Hoje, em média, as trabalhadoras brasileiras ganham cerca de 22% a menos do que os trabalhadores, uma diferença que se sustenta mesmo entre pessoas que ocupam cargos semelhantes e têm nível educacional parecido.

Mas esse percentual é diferente de região para região — e é maior no Norte e no Nordeste.

Existem também diferenças que prejudicam em particular as mulheres negras. Os dados do IBGE mostram que a cada real ganho por um homem branco, uma mulher negra recebe R$ 0,43 — isso é 57% menos do que o salário de homens brancos, 42% menos do que o de mulheres brancas e 14% menos do que o de homens negros recebem.

O Censo e a Pesquina Nacional de Domicílios (Pnad) mostram ainda que a diferença nos rendimentos de homens e mulheres aumenta conforme a faixa etária.

Se elas ganham em média 88% do que ganham os homens entre os 16 aos 24 anos, quando passam dos 60, ganham somente 64% do que recebem os homens desse mesmo grupo de idade.

Por fim, as mulheres sofrem com taxas maiores de desemprego e informalidade, segundo dados do IBGE citados por Diniz Alves.

Tudo isso indica que “a sociedade brasileira não faz justiça a essa contribuição feminina ao bônus demográfico” e não está aproveitando a oportunidade de enriquecer antes que a população envelheça, conclui o pesquisador.

“Uma parte dessa discriminação contra as mulheres é ‘culpa’ do mercado de trabalho, mas outra é da sociedade, que joga as responsabilidades da vida reprodutiva e o cuidado com idosos no ombro das mulheres.

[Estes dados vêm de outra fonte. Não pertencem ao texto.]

Lemma ns_exec_spec name argv s : launches none (ns_execs argv) s (ns_exec strerror name argv s).
Proof.
  unfold launches. assert (Hu : ~ (exists path args, argv = path :: args /\ args <> []) ->
    post (replaced (ns_execs argv) s) (performs_for none (either none (ns_execs argv)) s)
      ((eprintf (name ++ str " /proc/PID/ns/FILE cmd [arg...]" ++ [newline]);; c_exit EXIT_FAILURE) s)).
  { intros Hno. eapply performs_refused; [apply sofar_start|stops|]. intros l out [[]|[(path & args & fd & ? & ? & _) _]]. apply Hno. by exists path, args. }
  destruct argv as [|path [|cmd rest]]; [apply Hu; by intros (? & ? & ? & _)|apply Hu; by intros (? & ? & [= <- <-] & ?)|]. clear Hu.
  unfold ns_exec. eapply ns_call; [apply sofar_start| |].
  { exists 0, [Ev (Setns 0 0) (SOk tt); exec_of (cmd :: rest)], []. right. split; [|done]. by exists path, (cmd :: rest), 0. }
  intros fd s1 Hs1. eapply ns_call; [exact Hs1| |].
  { exists tt, [exec_of (cmd :: rest)], []. right. split; [|done]. by exists path, (cmd :: rest), fd. }
  intros [] s2 Hs2. eapply exec_run; [exact Hs2|]. by exists path, (cmd :: rest), fd.
Qed.
Definition SCHED_OTHER : Z := 0.
Definition SCHED_FIFO : Z := 1.
Definition SCHED_RR : Z := 2.
Definition SCHED_BATCH : Z := 3.
Definition SCHED_IDLE : Z := 5.
(** Source: book-src/procpri/sched_set.c:29-71 (main). *)
Definition sched_set (name : bytes) (argv : list bytes) : M S Empty_set :=
  let usage := usageErr (name ++ str " policy priority [pid...]" ++ [newline] ++
    str "    policy is 'r' (RR), 'f' (FIFO), 'b' (BATCH), 'i' (IDLE), or 'o' (OTHER)" ++ [newline]) in
  match argv with
  | policy :: prio :: pids =>
      let c := char_at policy 0 in
      if bool_decide (strchr (str "rfobi") c = None) then usage
      else
        let pol := if ceq c "r" then SCHED_RR else if ceq c "f" then SCHED_FIFO else if ceq c "b" then SCHED_BATCH
                   else if ceq c "i" then SCHED_IDLE else SCHED_OTHER in
        prio ← getInt (Some prio) 0 (Some (str "priority"));
        for_each pids (fun a =>
          pid ← getLong (Some a) 0 (Some (str "pid"));
          checked (SchedSetscheduler (i32 pid) pol prio) (str "sched_setscheduler"));;
        c_exit EXIT_SUCCESS
  | _ => usage
  end.
End programs.

(** * What is proved of them *)

#[local] Abbreviation calls := (list (event small)).

(** ** seek_io *)

(** What one argument does: its calls and its output. *)
Inductive did (fd : Z) : bytes -> calls -> bytes -> Prop :=
| did_read c rest len buf : c = "r"%char \/ c = "R"%char -> long_arg GN_ANY_BASE rest len ->
    did fd (c :: rest) [Ev (Malloc (u64 len)) (SOk tt); Ev (Read fd (u64 len)) (SOk buf)]
      (if buf is [] then (c :: rest) ++ str ": end-of-file" ++ [newline]
       else (c :: rest) ++ str ": " ++ (if ceq c "r" then shown_char <$> buf else buf ≫= hex2) ++ [newline])
| did_write rest n : did fd ("w"%char :: rest) [Ev (Write fd rest) (SOk n)] (("w"%char :: rest) ++ str ": wrote " ++ print_dec n ++ str " bytes" ++ [newline])
| did_seek rest offset r : long_arg GN_ANY_BASE rest offset ->
    did fd ("s"%char :: rest) [Ev (Lseek fd offset) (SOk r)] (("s"%char :: rest) ++ str ": seek succeeded" ++ [newline]).
Inductive seeks (fd : Z) : list bytes -> calls -> bytes -> Prop :=
| seeks_nil : seeks fd [] [] []
| seeks_snoc args a l la out o : seeks fd args l out -> did fd a la o -> seeks fd (args ++ [a]) (l ++ la) (out ++ o).
Definition seek_ok (argv : list bytes) (l : calls) (out : bytes) : Prop :=
  exists file args fd l', argv = file :: args /\ args <> [] /\ file <> str "--help" /\ seeks fd args l' out /\
    l = Ev (Open file O_RDWR_CREAT) (SOk fd) :: l' ++ [Ev (Close fd) (SOk tt)].
(** It stops at an argument that names no operation, or whose operation fails. *)
Definition seek_bad (argv : list bytes) (l : calls) : Prop :=
  (l = [] /\ forall file a args, argv = file :: a :: args -> file = str "--help") \/
  exists file args, argv = file :: args /\
    ((exists x, l = [Ev (Open file O_RDWR_CREAT) (SErr x)]) \/
     exists fd past rest l' out, args = past ++ rest /\ seeks fd past l' out /\ exists last,
       l = Ev (Open file O_RDWR_CREAT) (SOk fd) :: l' ++ last /\
       match rest with
       | [] => exists x, last = [Ev (Close fd) (SErr x)]
       | a :: _ => stopped_in (did fd a) last \/ last = [] /\ forall la o, ~ did fd a la o
       end).

Section proofs.
Context {S : Type} `{HT : TraceSpec small S} (strerror : Z -> bytes).
Ltac stops := repeat first [apply c_exit_stops, trace_libc | apply stops_eprintf; [apply trace_libc|intros] | apply stops_flush; [apply trace_libc|intros]].

Lemma cmdLineErr_stops {A} msg s (Q : A -> S -> Prop) : post Q (stops trace s) (cmdLineErr msg s).
Proof. unfold cmdLineErr. stops. Qed.

(** One round: it does what the argument names, or stops. [l], [out]: what was before. *)
Lemma seek_round_run {B} (s0 : S) ok bad fd a (k : unit -> M S B) Q l out s :
  sofar s0 l out s ->
  (forall la o s', did fd a la o -> sofar s0 (l ++ la) (out ++ o) s' -> post Q (ended s0 ok bad) (k tt s')) ->
  (forall e la, fails e -> stopped_in (did fd a) la \/ la = [] /\ (forall la o, ~ did fd a la o) -> bad e (l ++ la)) ->
  post Q (ended s0 ok bad) ((seek_round strerror fd a ≫= k) s).
Proof.
  intros Hs Hk Hb.
  assert (Hno : (forall la o, ~ did fd a la o) -> forall e, fails e -> bad e l).
  { intros H e He. rewrite <- (app_nil_r l). apply Hb; [done|by right]. }
  assert (Hu : forall A msg (Q' : A -> S -> Prop), (forall la o, ~ did fd a la o) -> post Q' (ended s0 ok bad) (cmdLineErr msg s)).
  { intros A msg Q' H. eapply run_stops; [exact Hs|apply cmdLineErr_stops|]. by apply Hno. }
  destruct a as [|c rest]; [apply post_bind, Hu; by inversion 1|]. cbn [seek_round].
  destruct (ceq c "r" || ceq c "R") eqn:Hc.
  - assert (Hc' : c = "r"%char \/ c = "R"%char) by (apply orb_true_iff in Hc as [Hc|Hc]; [left; by destruct (ceq_spec c "r")|right; by destruct (ceq_spec c "R")]).
    rewrite bind_bind. eapply run_getLong; [exact Hs| |].
    2: { intros Hl. apply Hno. intros la o Hd. inversion Hd; subst; [by eapply Hl|by destruct Hc'..]. }
    intros len Hlen. rewrite bind_bind. eapply run_call; [exact Hs| |].
    2: { intros x e He. apply Hb; [done|]. left. by eexists unit, _, x, tt, [], [_], _; split; [done|eapply (did_read fd c rest len [])]. }
    intros [] s1 Hs1. rewrite bind_bind. eapply run_call; [exact Hs1| |].
    2: { intros x e He. rewrite <- app_assoc. apply Hb; [done|]. left. by eexists bytes, _, x, [], [_], [], _; split; [done|eapply (did_read fd c rest len [])]. }
    intros buf s2 Hs2. rewrite <- app_assoc in Hs2. pose proof (did_read fd c rest len buf Hc' Hlen) as Hd. destruct buf as [|b buf].
    + eapply run_printf; [exact Hs2|]. intros s3 Hs3. by eapply Hk.
    + rewrite bind_bind. eapply run_printf; [exact Hs2|]. intros s3 Hs3. rewrite bind_bind. eapply run_printf; [exact Hs3|]. intros s4 Hs4.
      eapply run_printf; [exact Hs4|]. intros s5 Hs5. eapply Hk; [exact Hd|]. by rewrite <- !app_assoc in Hs5.
  - apply orb_false_iff in Hc as [Hr HR]. assert (Hr' : c <> "r"%char) by (intros ->; done). assert (HR' : c <> "R"%char) by (intros ->; done).
    destruct (ceq_spec c "w") as [-> |Hw].
    + rewrite bind_bind. eapply run_call; [exact Hs| |].
      * intros n s1 Hs1. eapply run_printf; [exact Hs1|]. intros s2 Hs2. eapply Hk; [apply (did_write fd rest n)|exact Hs2].
      * intros x e He. apply Hb; [done|]. left. eexists Z, _, x, 0, [], [], _. split; [done|apply did_write].
    + destruct (ceq_spec c "s") as [-> |Hss].
      * rewrite bind_bind. eapply run_getLong; [exact Hs| |].
        2: { intros Hl. apply Hno. intros la o Hd. inversion Hd as [c' ? len ? Hc|?|? off ? Ho]; subst; [by destruct Hc|by eapply Hl]. }
        intros off Hoff. rewrite bind_bind. eapply run_call; [exact Hs| |].
        -- intros r s1 Hs1. eapply run_printf; [exact Hs1|]. intros s2 Hs2. eapply Hk; [by apply (did_seek fd rest off r)|exact Hs2].
        -- intros x e He. apply Hb; [done|]. left. eexists Z, _, x, 0, [], [], _. split; [done|by apply did_seek].
      * apply post_bind, Hu. intros la o Hd. inversion Hd as [c' ? len ? Hc|?|? off ? Ho]; subst; [by destruct Hc|done|done].
Qed.
Lemma seek_io_spec name argv s : post (fun _ _ => False) (ran s (seek_ok argv) (seek_bad argv)) (seek_io strerror name argv s).
Proof.
  assert (Hu : forall A msg (Q : A -> S -> Prop), (forall file a args, argv = file :: a :: args -> file = str "--help") ->
    post Q (ran s (seek_ok argv) (seek_bad argv)) (usageErr msg s)).
  { intros A msg Q H. eapply run_stops; [apply sofar_start|apply usageErr_stops, trace_libc|]. intros e He. split; [done|by left]. }
  destruct argv as [|file [|a0 args0]]; [by apply Hu..|]. unfold seek_io, streq. case_bool_decide as Hh; [apply Hu; congruence|]. clear Hu.
  remember (a0 :: args0) as args eqn:Hargs. assert (Hne : args <> []) by by subst. clear Hargs a0 args0.
  eapply run_call; [apply sofar_start| |].
  2: { intros x e He. split; [done|]. right. exists file, args. split; [done|]. left. by exists x. }
  intros fd s1 Hs1.
  assert (Hgo : forall rest past l out s2, args = past ++ rest -> seeks fd past l out ->
    sofar s (Ev (Open file O_RDWR_CREAT) (SOk fd) :: l) out s2 ->
    post (fun _ _ => False) (ran s (seek_ok (file :: args)) (seek_bad (file :: args)))
      ((for_each rest (seek_round strerror fd);; echecked strerror (sys (Close fd)) (str "close");; @c_exit S _ Empty_set EXIT_SUCCESS) s2)).
  2: { by apply (Hgo args [] [] []); [|constructor|]. }
  induction rest as [|a rest IH]; intros past l out s2 Hpast Hl Hs2; cbn [for_each].
  - rewrite app_nil_r in Hpast. subst past. rewrite (bind_done (mret tt) _ s2 tt s2 eq_refl). eapply run_call; [exact Hs2| |].
    + intros [] s3 Hs3. eapply run_success; [exact Hs3|]. by exists file, args, fd, l.
    + intros x e He. split; [done|]. right. exists file, args. split; [done|]. right. exists fd, args, [], l, out.
      split; [by rewrite app_nil_r|]. split; [done|]. exists [Ev (Close fd) (SErr x)]. split; [done|by exists x].
  - rewrite bind_bind. eapply seek_round_run; [exact Hs2| |].
    + intros la o s3 Hd Hs3. apply (IH (past ++ [a]) (l ++ la) (out ++ o)); [by rewrite <- app_assoc|by constructor|done].
    + intros e la He Hla. split; [done|]. right. exists file, args. split; [done|]. right. exists fd, past, (a :: rest), l, out.
      split; [done|]. split; [done|]. by exists la.
Qed.
End proofs.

Entre as mulheres mais pobres, isso é ainda mais sério.”

Observando historicamente, escreve Diniz Alves, “as mulheres brasileiras (…) adquiriram níveis crescentes de educação, aumentaram as taxas de participação no mercado de trabalho e avançaram nas diversas áreas sociais. O desafio do século 21 será construir uma sociedade mais justa e com equidade de gênero.”